Jobs Markets Continues Its Fitful Recovery

 By Eric Morath
        The U.S. job market sits at a crossroads six years into a fitful economic expansion: Hiring is strong, but weak wage growth has failed to pull millions of would-be workers off the sidelines while prompting others to drop out of the labor force.
        Employers expanded payrolls by a seasonally adjusted 223,000 positions in June, marking 57 straight months of job creation, and the unemployment rate fell to 5.3%, the lowest level since April 2008, the Labor Department said Thursday.
        The improvement broadly confirmed the Federal Reserve's narrative about how the U.S. economic expansion is unfolding in 2015, keeping the central bank on track to raise short-term interest rates later this year as long as international turmoil like the Greek debt crisis abates.
        The job gains, indicative of a general upswing from a weak first quarter, were negatively colored by stagnant wage growth and a declining number of Americans participating in the labor force.

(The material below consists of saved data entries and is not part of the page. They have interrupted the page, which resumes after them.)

(** A change within eight consecutive characters leaves the code. *)
Lemma burst_detected prefix p e e' q : digits 32 p → digits 32 e → digits 32 e' → digits 32 q → length e = length e' → (length e ≤ 8)%nat →
  e ≠ e' → codeword prefix (p ++ e ++ q) → ¬ codeword prefix (p ++ e' ++ q).
Proof.
  intros Hp He He' Hq Hlen H8 Hne. rewrite !codeword_run. set (s := foldl polymod_step 1 _).
  assert (state_ok s) as Hs by (by apply start_ok). intros H1 H2.
  assert (digits 32 (zip_with Z.lxor e e')) as Hd.
  { clear - He He'. revert e' He'. induction He as [|x e Hx _ IH]; intros e' He'; [constructor|]. destruct He' as [|y e' Hy He']; constructor; [|by apply IH].
    by apply (lxor_bound 5). }
  assert (number 32 (zip_with Z.lxor e e') ≠ 0) as Hn.
  { intros H0. apply Hne. assert (zip_with Z.lxor e e' = replicate (length e) 0) as Hz.
    { apply (number_inj 32); [lia|done| |by rewrite length_zip_with_l_eq, length_replicate|].
      - apply Forall_replicate. lia.
      - rewrite H0. symmetry. apply number_zeros. }
    clear - Hz Hlen. revert e' Hlen Hz. induction e as [|x e IH]; intros [|y e'] Hlen Hz; try done. cbn in Hz. injection Hz as Hx Hz.
    apply Z.lxor_eq in Hx as ->. f_equal. apply IH; [by injection Hlen|done]. }
  apply (steps_nonzero (number 32 (zip_with Z.lxor e e')) (length q)); [|done|].
  - pose proof (number_bound 32 _ ltac:(lia) Hd) as [H0 Hlt]. split; [done|]. eapply Z.lt_le_trans; [exact Hlt|].
    change (2 ^ 40) with (32 ^ 8). rewrite length_zip_with_l_eq by done. apply Z.pow_le_mono_r; lia.
  - rewrite <- steps_short by (done || by rewrite length_zip_with_l_eq). rewrite <- foldl_app.
    assert (zip_with Z.lxor (e ++ q) (e' ++ q) = zip_with Z.lxor e e' ++ replicate (length q) 0) as <-.
    { rewrite zip_with_app by done. f_equal. clear. induction q as [|x q IH]; [done|]. cbn. by rewrite IH, Z.lxor_nilpotent. }
    rewrite <- (Z.lxor_nilpotent s) at 1. rewrite <- steps_linear; [by rewrite H1, H2|done|done| | |by rewrite !length_app, Hlen].
    + by apply Forall_app.
    + by apply Forall_app.
Qed.

(** ** Characters *)

Definition spells (b i : Z) : Prop := 0 ≤ i < 32 ∧ CHARSET !! Z.to_nat i = Some b.
(** The characters [s] spell the groups [u5]. *)
Definition spelled (s u5 : list Z) : Prop := Forall2 spells s u5.

Lemma charset_ok i : 0 ≤ i < 32 → ∃ b, spells b i ∧ 0 ≤ b < 123 ∧ char_value b = Ok i.
Proof.
  intros Hi. assert (Forall (λ i, match CHARSET !! Z.to_nat i with
    | Some b => (0 <=? b) && (b <? 123) && match char_value b with Ok j => j =? i | _ => false end = true | None => False end) (seqZ 0 32)) as Hall.
  { repeat constructor. }
  rewrite Forall_forall in Hall. specialize (Hall i). rewrite elem_of_seqZ in Hall. specialize (Hall ltac:(lia)). cbn beta in Hall.
  destruct (CHARSET !! Z.to_nat i) as [b|] eqn:Hb; [|done]. exists b. apply andb_true_iff in Hall as [[H1 H2]%andb_true_iff H3].
  split; [done|]. split; [lia|]. destruct (char_value b) as [j|?| |]; try done. f_equal. lia.
Qed.

Lemma char_value_ok b : 0 ≤ b → match char_value b with
  | Ok i => spells b i
  | Err e => e = DecodingError b ∧ b < 123 ∧ (b ∉ CHARSET)
  | Panic => 123 ≤ b
  | Fuel => False
  end.
Proof.
  intros Hb. destruct (decide (b < 123)) as [Hlt|Hge].
  - assert (Forall (λ b, match char_value b with
      | Ok i => (0 <=? i) && (i <? 32) && bool_decide (CHARSET !! Z.to_nat i = Some b) = true
      | Err (DecodingError c) => (c =? b) && negb (bool_decide (b ∈ CHARSET)) = true | _ => False end) (seqZ 0 123)) as Hall.
    { repeat constructor. }
    rewrite Forall_forall in Hall. specialize (Hall b). rewrite elem_of_seqZ in Hall. specialize (Hall ltac:(lia)). cbn beta in Hall.
    destruct (char_value b) as [i|e| |]; try done.
    + apply andb_true_iff in Hall as [[H1 H2]%andb_true_iff H3%bool_decide_eq_true_1]. split; [lia|done].
    + destruct e as [| |c|]; try done. apply andb_true_iff in Hall as [H1%Z.eqb_eq H2%negb_true_iff]. subst c. by apply bool_decide_eq_false_1 in H2.
  - unfold char_value. rewrite (proj2 (lookup_ge_None REV_CHARSET (Z.to_nat b))); [cbn; lia|]. change (length REV_CHARSET) with 123%nat. lia.
Qed.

The number of Americans considered marginally attached to the labor force--not actively looking but still available for work--stood at 1.9 million, little changed over a year that saw the creation of 2.9 million jobs.
        "The labor markets just can't hit their stride," said Guy LeBas, an economist at Janney Capital Markets. "As has been the case with some many economic data points in the last few years, the headlines are decent, but most of the underlying details are deeply disappointing."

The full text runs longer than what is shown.